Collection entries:

□ □ □ □ □ □ □

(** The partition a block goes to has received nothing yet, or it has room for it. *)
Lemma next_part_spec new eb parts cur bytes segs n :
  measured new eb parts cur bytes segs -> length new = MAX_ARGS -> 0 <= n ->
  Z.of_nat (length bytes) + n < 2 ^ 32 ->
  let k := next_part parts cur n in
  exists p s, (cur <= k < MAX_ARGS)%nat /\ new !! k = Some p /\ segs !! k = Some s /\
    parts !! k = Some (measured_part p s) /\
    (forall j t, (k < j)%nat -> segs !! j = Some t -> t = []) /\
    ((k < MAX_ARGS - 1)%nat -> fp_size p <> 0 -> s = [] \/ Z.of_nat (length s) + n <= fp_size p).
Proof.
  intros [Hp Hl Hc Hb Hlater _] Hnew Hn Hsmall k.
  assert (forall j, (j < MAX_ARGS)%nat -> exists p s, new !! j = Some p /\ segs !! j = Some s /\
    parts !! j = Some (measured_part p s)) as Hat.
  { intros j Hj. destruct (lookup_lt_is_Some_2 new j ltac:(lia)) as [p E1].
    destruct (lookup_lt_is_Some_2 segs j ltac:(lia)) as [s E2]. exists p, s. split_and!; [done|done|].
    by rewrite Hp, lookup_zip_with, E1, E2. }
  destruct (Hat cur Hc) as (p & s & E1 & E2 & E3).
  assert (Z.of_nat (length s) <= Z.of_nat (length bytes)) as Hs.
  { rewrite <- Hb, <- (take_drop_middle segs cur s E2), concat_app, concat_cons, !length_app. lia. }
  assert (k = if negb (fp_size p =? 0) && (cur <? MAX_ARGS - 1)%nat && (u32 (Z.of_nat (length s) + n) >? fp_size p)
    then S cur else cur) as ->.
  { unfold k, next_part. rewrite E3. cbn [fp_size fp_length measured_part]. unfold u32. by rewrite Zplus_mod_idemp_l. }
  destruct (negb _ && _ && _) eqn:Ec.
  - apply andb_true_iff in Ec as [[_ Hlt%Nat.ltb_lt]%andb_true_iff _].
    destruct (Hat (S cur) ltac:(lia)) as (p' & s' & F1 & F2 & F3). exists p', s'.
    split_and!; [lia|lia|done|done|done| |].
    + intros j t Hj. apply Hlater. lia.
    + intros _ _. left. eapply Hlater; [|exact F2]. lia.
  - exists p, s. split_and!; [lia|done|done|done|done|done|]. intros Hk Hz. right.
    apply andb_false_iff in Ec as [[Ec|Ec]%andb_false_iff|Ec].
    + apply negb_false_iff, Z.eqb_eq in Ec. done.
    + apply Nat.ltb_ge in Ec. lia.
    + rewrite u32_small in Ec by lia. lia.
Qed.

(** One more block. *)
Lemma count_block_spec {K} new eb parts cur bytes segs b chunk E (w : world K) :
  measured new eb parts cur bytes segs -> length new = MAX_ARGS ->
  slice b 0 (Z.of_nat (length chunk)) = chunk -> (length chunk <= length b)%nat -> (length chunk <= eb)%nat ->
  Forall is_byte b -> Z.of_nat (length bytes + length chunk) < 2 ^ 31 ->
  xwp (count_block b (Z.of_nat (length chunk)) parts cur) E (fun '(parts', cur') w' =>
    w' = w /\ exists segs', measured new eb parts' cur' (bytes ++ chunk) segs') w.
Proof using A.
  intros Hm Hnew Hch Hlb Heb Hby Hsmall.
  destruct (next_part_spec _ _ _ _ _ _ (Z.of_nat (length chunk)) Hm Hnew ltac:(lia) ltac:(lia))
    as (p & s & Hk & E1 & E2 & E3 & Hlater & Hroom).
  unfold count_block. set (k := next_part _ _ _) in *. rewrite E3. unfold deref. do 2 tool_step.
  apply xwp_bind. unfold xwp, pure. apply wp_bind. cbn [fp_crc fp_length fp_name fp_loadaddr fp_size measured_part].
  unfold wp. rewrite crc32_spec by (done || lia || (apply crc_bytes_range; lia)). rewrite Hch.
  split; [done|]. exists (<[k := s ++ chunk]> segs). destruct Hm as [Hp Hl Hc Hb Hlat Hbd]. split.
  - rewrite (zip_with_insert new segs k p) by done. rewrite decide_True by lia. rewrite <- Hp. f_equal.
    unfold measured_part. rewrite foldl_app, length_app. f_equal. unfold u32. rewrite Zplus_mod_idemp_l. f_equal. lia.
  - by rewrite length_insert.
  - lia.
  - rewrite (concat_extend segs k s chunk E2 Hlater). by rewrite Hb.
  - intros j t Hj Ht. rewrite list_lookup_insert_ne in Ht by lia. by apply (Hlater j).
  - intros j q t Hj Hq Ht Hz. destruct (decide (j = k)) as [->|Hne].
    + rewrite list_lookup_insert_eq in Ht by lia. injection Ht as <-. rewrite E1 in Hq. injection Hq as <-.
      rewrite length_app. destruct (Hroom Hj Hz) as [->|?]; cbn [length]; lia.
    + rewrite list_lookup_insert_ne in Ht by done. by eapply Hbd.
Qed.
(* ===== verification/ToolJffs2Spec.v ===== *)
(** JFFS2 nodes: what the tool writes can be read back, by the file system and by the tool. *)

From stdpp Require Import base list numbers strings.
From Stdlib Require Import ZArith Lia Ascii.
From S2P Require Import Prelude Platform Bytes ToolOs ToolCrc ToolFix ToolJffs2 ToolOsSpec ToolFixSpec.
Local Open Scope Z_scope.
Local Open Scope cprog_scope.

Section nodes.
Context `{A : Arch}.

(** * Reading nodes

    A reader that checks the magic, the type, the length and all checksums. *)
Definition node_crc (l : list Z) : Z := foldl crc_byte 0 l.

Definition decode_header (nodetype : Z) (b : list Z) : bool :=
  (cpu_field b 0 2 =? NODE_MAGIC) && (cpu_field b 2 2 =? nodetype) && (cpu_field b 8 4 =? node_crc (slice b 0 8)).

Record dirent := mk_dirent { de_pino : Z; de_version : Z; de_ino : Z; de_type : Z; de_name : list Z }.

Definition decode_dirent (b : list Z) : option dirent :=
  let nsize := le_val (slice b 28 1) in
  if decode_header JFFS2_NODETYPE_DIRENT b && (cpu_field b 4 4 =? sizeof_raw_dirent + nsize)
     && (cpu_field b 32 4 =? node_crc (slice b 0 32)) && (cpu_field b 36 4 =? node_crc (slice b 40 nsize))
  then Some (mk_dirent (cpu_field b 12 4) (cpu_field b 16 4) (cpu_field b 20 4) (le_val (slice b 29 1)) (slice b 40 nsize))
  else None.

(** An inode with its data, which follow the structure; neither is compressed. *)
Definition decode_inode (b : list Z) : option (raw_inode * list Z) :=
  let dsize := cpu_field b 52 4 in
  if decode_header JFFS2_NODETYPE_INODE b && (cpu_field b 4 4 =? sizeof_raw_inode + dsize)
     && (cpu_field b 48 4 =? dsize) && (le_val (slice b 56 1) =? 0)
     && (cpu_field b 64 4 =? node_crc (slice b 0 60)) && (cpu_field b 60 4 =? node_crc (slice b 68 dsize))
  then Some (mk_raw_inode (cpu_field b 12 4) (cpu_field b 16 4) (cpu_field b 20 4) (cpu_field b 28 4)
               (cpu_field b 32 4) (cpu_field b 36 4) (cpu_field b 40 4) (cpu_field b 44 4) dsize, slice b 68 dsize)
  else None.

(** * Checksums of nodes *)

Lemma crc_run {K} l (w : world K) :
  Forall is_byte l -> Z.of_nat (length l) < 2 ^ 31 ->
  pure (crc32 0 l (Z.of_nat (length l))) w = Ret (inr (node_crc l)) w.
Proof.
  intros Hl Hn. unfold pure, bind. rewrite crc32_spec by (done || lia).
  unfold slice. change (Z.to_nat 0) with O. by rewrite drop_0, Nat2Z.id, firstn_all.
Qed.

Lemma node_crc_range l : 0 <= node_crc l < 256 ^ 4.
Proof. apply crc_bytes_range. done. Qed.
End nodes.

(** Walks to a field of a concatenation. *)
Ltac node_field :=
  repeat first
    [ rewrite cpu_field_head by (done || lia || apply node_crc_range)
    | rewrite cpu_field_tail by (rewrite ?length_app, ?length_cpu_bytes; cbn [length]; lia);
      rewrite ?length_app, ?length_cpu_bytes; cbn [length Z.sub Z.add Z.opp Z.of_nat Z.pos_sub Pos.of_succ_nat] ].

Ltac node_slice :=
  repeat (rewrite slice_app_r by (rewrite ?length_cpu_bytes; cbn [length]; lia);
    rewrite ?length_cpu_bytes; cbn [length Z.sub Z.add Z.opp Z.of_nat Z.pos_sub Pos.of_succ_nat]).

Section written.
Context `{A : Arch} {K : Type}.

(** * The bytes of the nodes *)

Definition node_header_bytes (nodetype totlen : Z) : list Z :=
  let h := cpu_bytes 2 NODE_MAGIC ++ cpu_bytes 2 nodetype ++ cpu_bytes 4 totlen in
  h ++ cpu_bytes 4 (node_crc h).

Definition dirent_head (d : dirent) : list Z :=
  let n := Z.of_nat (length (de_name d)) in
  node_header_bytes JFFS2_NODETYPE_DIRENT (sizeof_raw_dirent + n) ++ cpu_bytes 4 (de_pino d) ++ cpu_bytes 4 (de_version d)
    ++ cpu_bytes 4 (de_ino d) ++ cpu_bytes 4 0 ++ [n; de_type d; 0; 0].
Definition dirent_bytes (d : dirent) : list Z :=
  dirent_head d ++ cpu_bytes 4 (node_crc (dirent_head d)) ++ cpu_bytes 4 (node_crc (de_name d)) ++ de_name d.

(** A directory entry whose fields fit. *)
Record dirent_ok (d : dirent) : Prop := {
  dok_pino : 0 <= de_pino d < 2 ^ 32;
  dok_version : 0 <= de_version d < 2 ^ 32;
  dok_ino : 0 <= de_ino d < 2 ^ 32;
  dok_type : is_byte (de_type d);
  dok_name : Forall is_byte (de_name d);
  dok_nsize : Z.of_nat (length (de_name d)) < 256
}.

□ □ □ □ □ □ □

Of all the entries above, repeat only the lines from the line that has "Proof. apply crc_bytes_range. done. Qed." to the line that has "dirent_head d ++", both lines included, exactly.

Proof. apply crc_bytes_range. done. Qed.
End nodes.

(** Walks to a field of a concatenation. *)
Ltac node_field :=
  repeat first
    [ rewrite cpu_field_head by (done || lia || apply node_crc_range)
    | rewrite cpu_field_tail by (rewrite ?length_app, ?length_cpu_bytes; cbn [length]; lia);
      rewrite ?length_app, ?length_cpu_bytes; cbn [length Z.sub Z.add Z.opp Z.of_nat Z.pos_sub Pos.of_succ_nat] ].

Ltac node_slice :=
  repeat (rewrite slice_app_r by (rewrite ?length_cpu_bytes; cbn [length]; lia);
    rewrite ?length_cpu_bytes; cbn [length Z.sub Z.add Z.opp Z.of_nat Z.pos_sub Pos.of_succ_nat]).

Section written.
Context `{A : Arch} {K : Type}.

(** * The bytes of the nodes *)

Definition node_header_bytes (nodetype totlen : Z) : list Z :=
  let h := cpu_bytes 2 NODE_MAGIC ++ cpu_bytes 2 nodetype ++ cpu_bytes 4 totlen in
  h ++ cpu_bytes 4 (node_crc h).

Definition dirent_head (d : dirent) : list Z :=
  let n := Z.of_nat (length (de_name d)) in
  node_header_bytes JFFS2_NODETYPE_DIRENT (sizeof_raw_dirent + n) ++ cpu_bytes 4 (de_pino d) ++ cpu_bytes 4 (de_version d)
    ++ cpu_bytes 4 (de_ino d) ++ cpu_bytes 4 0 ++ [n; de_type d; 0; 0].
Definition dirent_bytes (d : dirent) : list Z :=
  dirent_head d ++ cpu_bytes 4 (node_crc (dirent_head d)) ++ cpu_bytes 4 (node_crc (de_name d)) ++ de_name d.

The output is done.